▸ What you will do:
Find the line in the entries below that contains "id_parse_text i : id_parse". Repeat it exactly, and every line after it through the line that contains "assert (set_difference (vs_set".

▸ Input data:
"""
Lemma union_children s t :
  set_children (set_union s t) =
  obj_merge (fun _ o v => Some (match o with Some mine => set_union mine v | None => v end))
    (set_children t) (set_children s).
Proof.
  destruct t as [b cs], s as [a ds]. simpl. revert ds. induction cs as [|[k v] cs IH]; intros ds; [done|].
  simpl. by rewrite -IH.
Qed.

Ltac children_loop cs IH :=
  simpl; induction cs as [|[? ?] cs IH]; [done|]; simpl; rewrite ?keep_kept IH.

Lemma difference_children s t :
  set_children (set_difference s t) =
  obj_omap (fun k v => kept (match obj_get k (set_children t) with Some o => set_difference v o | None => v end))
    (set_children s).
Proof. destruct s as [b cs]. by children_loop cs IH. Qed.

Lemma recursive_difference_children s t :
  set_children (set_recursive_difference s t) =
  obj_omap (fun k v =>
    kept (match obj_get k (set_children t) with
          | Some o => if set_member o then set_new else set_recursive_difference v o
          | None => v end)) (set_children s).
Proof. destruct s as [b cs]. by children_loop cs IH. Qed.

Lemma intersection_children s t :
  set_children (set_intersection s t) =
  obj_omap (fun k v => o ← obj_get k (set_children t); kept (set_intersection v o)) (set_children s).
Proof.
  destruct s as [b cs]. simpl. induction cs as [|[k v] cs IH]; [done|]. simpl.
  destruct (obj_get k (set_children t)); simpl; by rewrite ?keep_kept IH.
Qed.

Lemma filter_children s m :
  wildcard m = false ->
  filter_include_matches s m =
  mkSet false (obj_omap (fun k v =>
    cm ← matcher_for k m; kept (mkSet (set_member v) (set_children (filter_include_matches v cm)))) (set_children s)).
Proof.
  intros Hw. destruct s as [b cs]. simpl. rewrite Hw. f_equal.
  induction cs as [|[k v] cs IH]; [done|]. simpl. destruct (matcher_for k m); simpl; by rewrite ?keep_kept IH.
Qed.

(** The call the code makes, on the node with its flag cleared. *)
Lemma filter_below s m :
  set_children (filter_include_matches (mkSet false (set_children s)) m)
  = set_children (filter_include_matches s m).
Proof.
  destruct (wildcard m) eqn:Hw.
  - destruct s. simpl. by rewrite Hw.
  - by rewrite !filter_children.
Qed.

(** ** Members of the results *)

Lemma has_cons k p s :
  set_has (k :: p) s = match obj_get k (set_children s) with Some c => set_has p c | None => false end.
Proof. done. Qed.

Lemma has_insert q s p : set_has p (set_insert q s) = bool_decide (p = q) || set_has p s.
Proof.
  revert s p. induction q as [|k q IH]; intros s p.
  - destruct p as [|a p]; [done|]. rewrite bool_decide_eq_false_2 //.
  - destruct p as [|a p]; [by rewrite bool_decide_eq_false_2|].
    cbn [set_insert]. rewrite !has_cons. cbn [set_children]. rewrite obj_get_insert.
    destruct (decide (a = k)) as [->|Hne].
    + rewrite IH. f_equal; [by apply bool_decide_ext; naive_solver|].
      destruct (obj_get k (set_children s)); [done|]. simpl. by rewrite has_set_new.
    + rewrite bool_decide_eq_false_2; [naive_solver|done].
Qed.

Lemma set_wf_children s k c : set_wf s -> obj_get k (set_children s) = Some c -> set_wf c.
Proof. intros Hs Hk. by destruct (set_wf_inv _ Hs) as [_ [? ?]%(fun H => H k c Hk)]. Qed.

Lemma set_wf_nonempty s k c : set_wf s -> obj_get k (set_children s) = Some c -> set_is_empty c = false.
Proof. intros Hs Hk. by destruct (set_wf_inv _ Hs) as [_ [? ?]%(fun H => H k c Hk)]. Qed.

Lemma set_wf_sorted s : set_wf s -> keys_sorted (set_children s).
Proof. by intros []%set_wf_inv. Qed.

Create HintDb fieldset discriminated.
#[export] Hint Resolve set_wf_children set_wf_nonempty set_wf_sorted set_new_wf : fieldset.
Lemma union_scalars_scalar l c :
  forallb is_scalar (c ++ l) = true -> forallb is_scalar (c ++ foldl push_scalar l c) = true.
Proof.
  rewrite !forallb_app !andb_true_iff. intros [Hc Hl]. split; [done|]. revert l Hc Hl.
  induction c as [|v c IH]; intros l Hc Hl; [done|]. simpl in Hc. apply andb_true_iff in Hc as [Hv Hc].
  cbn [foldl]. apply IH; [done|]. destruct (json_contains l v); [done|]. by rewrite forallb_app Hl /= Hv.
Qed.

(** ** The merge by name *)

Section ByName.
Context {JT : JsonText}.

(** The key fields of an item are scalars. *)
Definition scalar_keys (keys : list string) (item : Json) : Prop :=
  match item with
  | JObject m => forall key v, key ∈ keys -> obj_get key m = Some v -> is_scalar v = true
  | _ => True
  end.

(** A configuration of the field [name] that can be applied again: no null below
    an object that is merged, and in a list that is merged by key one item for
    each key, with scalar key fields. *)
Fixpoint applicable (name : string) (v : Json) {struct v} : Prop :=
  match v with
  | JObject m =>
      field_kind name = KAtomic
      \/ (keys_sorted m
          /\ (fix go m := match m with [] => True | (k, v) :: m => (v <> JNull /\ applicable k v) /\ go m end) m)
  | JArray l =>
      match field_kind name with
      | KeyedList keys =>
          (forall ks, mapM (key_element keys) l = Some ks -> NoDup ks)
          /\ (fix go l := match l with [] => True | i :: l => (applicable "" i /\ scalar_keys keys i) /\ go l end) l
      | _ => True
      end
  | _ => True
  end.

Lemma applicable_object name m :
  applicable name (JObject m) <->
  field_kind name = KAtomic \/ (keys_sorted m /\ forall k v, (k, v) ∈ m -> v <> JNull /\ applicable k v).
Proof.
  cbn [applicable]. apply or_iff_compat_l, and_iff_compat_l.
  induction m as [|[k v] m IH]; [split; [intros _ ?? []%elem_of_nil|done]|]. rewrite IH. split.
  - intros [Hv H] a w [[= -> ->]|Ha]%elem_of_cons; [done|by apply H].
  - intros H. split; [apply H; left|]. intros a w Ha. apply H. by right.
Qed.

Lemma applicable_items name keys l :
  field_kind name = KeyedList keys ->
  applicable name (JArray l) <->
  (forall ks, mapM (key_element keys) l = Some ks -> NoDup ks)
  /\ (forall i, i ∈ l -> applicable "" i /\ scalar_keys keys i).
Proof.
  intros Hk. cbn [applicable]. rewrite Hk. apply and_iff_compat_l.
  induction l as [|i l IH]; [split; [intros _ ? []%elem_of_nil|done]|]. rewrite IH. split.
  - intros [Hi H] j [->|Hj]%elem_of_cons; [done|by apply H].
  - intros H. split; [apply H; left|]. intros j Hj. apply H. by right.
Qed.

Lemma merge_scalar live v name : is_scalar v = true -> merge_values live v name = v.
Proof. destruct v, live; simpl; try done. Qed.

Lemma merge_objects l m :
  merge_values (JObject l) (JObject m) "" = JObject (merge_members (fun k lv cv => merge_values lv cv k) l m l).
Proof. done. Qed.

Lemma key_fields_ext keys obj obj' sorted r :
  (forall key, key ∈ keys -> get_non_null key obj <> None -> get_non_null key obj' = get_non_null key obj) ->
  key_fields keys obj sorted = Some r -> key_fields keys obj' sorted = Some r.
Proof.
  revert sorted. induction keys as [|key keys IH]; intros sorted H; [done|]. cbn [key_fields].
  destruct (get_non_null key obj) as [v|] eqn:E; [|done]. cbn [mbind option_bind].
  rewrite (H key); [left|congruence|]. rewrite E. cbn [mbind option_bind]. apply IH. intros. apply H; [by right|done].
Qed.

(** A merged item has the key of the item it was merged with. *)
Lemma merge_item_key keys a b k :
  json_wf a -> json_wf b -> scalar_keys keys b ->
  key_element keys a = Some k -> key_element keys b = Some k ->
  key_element keys (merge_values a b "") = Some k.
Proof.
  intros Hwa Hwb Hsc. destruct b as [| | | | |m]; try done. destruct a as [| | | | |l]; try done.
  apply json_wf_object in Hwa as [Hl _], Hwb as [Hm _]. intros _. rewrite merge_objects. cbn [key_element].
  destruct (key_fields keys m []) as [r|] eqn:Er; [|done]. intros [= <-].
  rewrite (key_fields_ext keys m _ [] r) // => key Hkey. unfold get_non_null.
  rewrite (proj2 (merge_members_get _ l m l key Hm Hl)).
  destruct (obj_get key m) as [v|] eqn:E; [|done]. destruct (is_null v) eqn:En; [done|]. intros _.
  assert (is_scalar v = true) as Hv by (by apply (Hsc key v)).
  destruct (obj_get key l); [rewrite merge_scalar //|]; by rewrite En.
Qed.

Lemma merge_values_keyed name keys l c :
  field_kind name = KeyedList keys ->
  merge_values (JArray l) (JArray c) name
  = default (JArray c) (merge_keyed (key_element keys) (merges_of (fun a b => merge_values a b "") c) l c).
Proof. intros Hk. cbn [merge_values]. by rewrite Hk. Qed.

(** A configuration merged into itself. *)
Lemma merge_values_self c : forall name, json_wf c -> applicable name c -> merge_values c c name = c.
Proof.
  induction c as [|b|t|s|l IH|m IH] using Json_ind_nested; intros name Hwf Hap; try done.
  - apply json_wf_array in Hwf. destruct (field_kind name) as [| |keys| |] eqn:Hk; try (cbn [merge_values]; by rewrite Hk).
    + rewrite (merge_values_keyed name keys) //. destruct (proj1 (applicable_items name keys l Hk) Hap) as [Hnd Hi].
      destruct (mapM (key_element keys) l) as [ck|] eqn:Eck; [|unfold merge_keyed; by rewrite Eck].
      apply mapM_keyed in Eck as Hck. rewrite (merge_keyed_self _ _ l ck) //; [by apply Hnd|].
      intros b Hb. rewrite -> Forall_forall in IH, Hwf. apply IH; [done|by apply Hwf|by apply Hi].
    + cbn [merge_values]. rewrite Hk. destruct (forallb _ _); [apply union_scalars_self|done].
  - apply json_wf_object in Hwf as [Hs Hwf]. cbn [merge_values]. case_decide as Hk; [done|].
    apply applicable_object in Hap as [?|[_ Hap]]; [done|]. f_equal. apply merge_members_self; [done|].
    intros k cv Hkv%obj_get_elem. destruct (Hap k cv Hkv) as [Hn Ha]. split; [done|].
    rewrite -> Forall_forall in IH, Hwf. apply (IH (k, cv)); [done|by apply (Hwf (k, cv))|done].
Qed.
(* ===== verification/FieldManagerCap.v ===== *)
(** * The cap on update managers

    [cap_update_managers] merges the oldest Update entries into one bucket per
    version.  What the Update entries of a version own together does not change,
    and the entries end up at most as many as the cap, or one per version, as long
    as a bucket of an earlier round is the oldest entry of its version.  When it
    is not, the bucket is merged with itself and dropped. *)

From stdpp Require Import strings gmap.
From Stdlib Require Import ZArith Ascii.
From S2P Require Import Prelude RustText BTree Json Patch FieldSet FieldSetProps FieldSetSpec FieldWalk FieldMerge FieldManager ServerSideApply.

(** The text of an identity can be read back. *)
Class IdTextLaws {IT : IdText} : Prop := {
  id_parse_text i : id_parse (id_text i) = Some i
}.

Section Cap.
Context {IT : IdText} {ITL : IdTextLaws}.

Lemma id_text_inj i j : id_text i = id_text j -> i = j.
Proof. intros H. apply (f_equal id_parse) in H. rewrite !id_parse_text in H. by injection H. Qed.

Lemma bucket_of_inj v w : bucket_of v = bucket_of w -> v = w.
Proof. intros H%id_text_inj. by injection H. Qed.

(** ** Entries *)

(** [id] is an Update entry, at the version [v]. *)
Definition updater_at (m : Managed) (id v : string) : Prop :=
  exists vs, obj_get id (managed_fields m) = Some vs /\ vs_applied vs = false /\ vs_api_version vs = v.

(** Some Update entry at the version [v] owns [p]. *)
Definition update_owns (m : Managed) (v : string) (p : list string) : Prop :=
  exists id vs, obj_get id (managed_fields m) = Some vs
    /\ vs_applied vs = false /\ vs_api_version vs = v /\ set_has p (vs_set vs) = true.

(** The entries are in order, their sets canonical, and only the bucket of a
    version is stored under the bucket's identifier. *)
Record managed_wf (m : Managed) : Prop := {
  mw_sorted : keys_sorted (managed_fields m);
  mw_sets id vs : obj_get id (managed_fields m) = Some vs -> set_wf (vs_set vs);
  mw_bucket v vs : obj_get (bucket_of v) (managed_fields m) = Some vs ->
    vs_applied vs = false /\ vs_api_version vs = v
}.

(** A bucket among the updaters comes before every other updater of its version. *)
Definition buckets_oldest (m : Managed) (updaters : list string) : Prop :=
  forall l1 l2 v, updaters = l1 ++ bucket_of v :: l2 -> forall u, u ∈ l1 -> ~ updater_at m u v.
(** Nothing is pruned when the configuration has all the applier's fields. *)
Lemma merged_object_live live config managed id :
  entries_wf (managed_fields managed) -> merge_config self live config = live ->
  owned (managed_fields managed) id ⊆ paths (applied_set self config) ->
  merged_object self live config managed id = live.
Proof.
  intros Hwf Hmerge Hlast. pose proof (applied_set_wf self config) as Hcw.
  assert (entries_wf (managed_fields (with_applier self config managed id))) as Hwf1 by (by apply entries_wf_insert).
  unfold merged_object. destruct (obj_get id (managed_fields managed)) as [vs|] eqn:E; [|done].
  pose proof (proj2 Hwf _ _ E) as Hvs. rewrite Hmerge.
  assert (set_difference (vs_set vs) (all_owned (with_applier self config managed id)) = set_new) as ->; [|done].
  apply set_is_empty_true, paths_empty; [auto with fieldset|]. apply set_eq. intros p.
  rewrite elem_paths; [auto with fieldset|]. rewrite has_difference // andb_true_iff negb_true_iff -not_true_iff_false.
  rewrite (proj2 (all_owned_paths _ p Hwf1)). split; [|set_solver]. intros [Hp []].
  exists id, (mkVersioned (applied_set self config) (api_version self) true). split; [apply obj_get_insert_eq|].
  apply elem_paths; [done|]. apply Hlast. unfold owned. rewrite E. by apply elem_paths.
Qed.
"""
▸ Answer to this exercise:
  id_parse_text i : id_parse (id_text i) = Some i
}.

Section Cap.
Context {IT : IdText} {ITL : IdTextLaws}.

Lemma id_text_inj i j : id_text i = id_text j -> i = j.
Proof. intros H. apply (f_equal id_parse) in H. rewrite !id_parse_text in H. by injection H. Qed.

Lemma bucket_of_inj v w : bucket_of v = bucket_of w -> v = w.
Proof. intros H%id_text_inj. by injection H. Qed.

(** ** Entries *)

(** [id] is an Update entry, at the version [v]. *)
Definition updater_at (m : Managed) (id v : string) : Prop :=
  exists vs, obj_get id (managed_fields m) = Some vs /\ vs_applied vs = false /\ vs_api_version vs = v.

(** Some Update entry at the version [v] owns [p]. *)
Definition update_owns (m : Managed) (v : string) (p : list string) : Prop :=
  exists id vs, obj_get id (managed_fields m) = Some vs
    /\ vs_applied vs = false /\ vs_api_version vs = v /\ set_has p (vs_set vs) = true.

(** The entries are in order, their sets canonical, and only the bucket of a
    version is stored under the bucket's identifier. *)
Record managed_wf (m : Managed) : Prop := {
  mw_sorted : keys_sorted (managed_fields m);
  mw_sets id vs : obj_get id (managed_fields m) = Some vs -> set_wf (vs_set vs);
  mw_bucket v vs : obj_get (bucket_of v) (managed_fields m) = Some vs ->
    vs_applied vs = false /\ vs_api_version vs = v
}.

(** A bucket among the updaters comes before every other updater of its version. *)
Definition buckets_oldest (m : Managed) (updaters : list string) : Prop :=
  forall l1 l2 v, updaters = l1 ++ bucket_of v :: l2 -> forall u, u ∈ l1 -> ~ updater_at m u v.
(** Nothing is pruned when the configuration has all the applier's fields. *)
Lemma merged_object_live live config managed id :
  entries_wf (managed_fields managed) -> merge_config self live config = live ->
  owned (managed_fields managed) id ⊆ paths (applied_set self config) ->
  merged_object self live config managed id = live.
Proof.
  intros Hwf Hmerge Hlast. pose proof (applied_set_wf self config) as Hcw.
  assert (entries_wf (managed_fields (with_applier self config managed id))) as Hwf1 by (by apply entries_wf_insert).
  unfold merged_object. destruct (obj_get id (managed_fields managed)) as [vs|] eqn:E; [|done].
  pose proof (proj2 Hwf _ _ E) as Hvs. rewrite Hmerge.
  assert (set_difference (vs_set vs) (all_owned (with_applier self config managed id)) = set_new) as ->; [|done].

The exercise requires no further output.